→ **TASK GOAL**
Give every line from the entries that contains "unfinished".

→ **SUPPLIED INFORMATION**
--------------------

Definition unfinished (h : list MigrationCheckpoint) : Prop := ∀ c, c ∈ h → ck_state c ≠ MIGRATED.

Lemma recorded_nil bundle : recorded bundle [].
Proof.
  split; try by intros c ?%elem_of_nil.
  - constructor.
  - constructor.
  - intros [|? l1] c l2; discriminate.
Qed.

Lemma recorded_snoc bundle h c :
  recorded bundle h → unfinished h → ck_bundle_digest c = bundle_digest bundle → 0 ≤ ck_sequence c →
  (∀ c', c' ∈ h → ck_sequence c' < ck_sequence c) → (∀ id, completed_step c = Some id → id ∉ omap completed_step h) →
  recorded bundle (h ++ [c]).
Proof.
  intros [Hb Hs Hp Hn _] Hopen Hd H0 Hlt Hid. split.
  - intros c' [?| ->%list_elem_of_singleton]%elem_of_app; auto.
  - rewrite map_app. apply StronglySorted_app_2; [|done|repeat constructor].
    intros x y (c' & -> & Hc')%list_elem_of_fmap ->%list_elem_of_singleton. auto.
  - intros c' [?| ->%list_elem_of_singleton]%elem_of_app; auto.
  - rewrite omap_app. apply NoDup_app. split; [done|]. cbn. destruct (completed_step c) as [id|] eqn:E.
    + split; [|apply NoDup_singleton]. intros x Hx ->%list_elem_of_singleton. by apply (Hid id).
    + split; [|constructor]. intros x _ ?%elem_of_nil. done.
  - intros l1 c' l2 Heq Hst. destruct l2 as [|c2 l2 _] using rev_ind; [done|].
    rewrite app_comm_cons, app_assoc in Heq. apply app_inj_tail in Heq as [Heq _].
    exfalso. apply (Hopen c'); [|done]. rewrite Heq. apply elem_of_app. right. left.
Qed.

(** An unfinished history can be resumed. *)
Lemma recorded_resumable bundle h : recorded bundle h → unfinished h → resumable bundle h.
Proof.
  intros [Hb _ Hp _ _] Hopen. split; [done..|]. intros c Hc. apply last_Some_elem_of in Hc. specialize (Hp c Hc). lia.
Qed.

Section crash.
Context {A X : Type} (sink : EvidenceSink X) (inner : migration_hooks A X) (lock_duration : timedelta).
Context (ref owner run_id : string) (bundle : MigrationBundleV1) (poll : cancelled_poll X).
Context (Hdistinct : NoDup (map st_step_id (steps bundle))).
Abbreviation W := (recorder_state * X)%type.
Abbreviation hooks := (migration_beside inner).
Abbreviation token := (lift_snd poll : cancelled_poll W).
#[local] Instance beside : EvidenceSink W := sink_beside sink.
Abbreviation history s := (default [] (s !! run_id)).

--------------------

→ **EXERCISE OUTPUT**
Definition unfinished (h : list MigrationCheckpoint) : Prop := ∀ c, c ∈ h → ck_state c ≠ MIGRATED.
  recorded bundle h → unfinished h → ck_bundle_digest c = bundle_digest bundle → 0 ≤ ck_sequence c →
(** An unfinished history can be resumed. *)
Lemma recorded_resumable bundle h : recorded bundle h → unfinished h → resumable bundle h.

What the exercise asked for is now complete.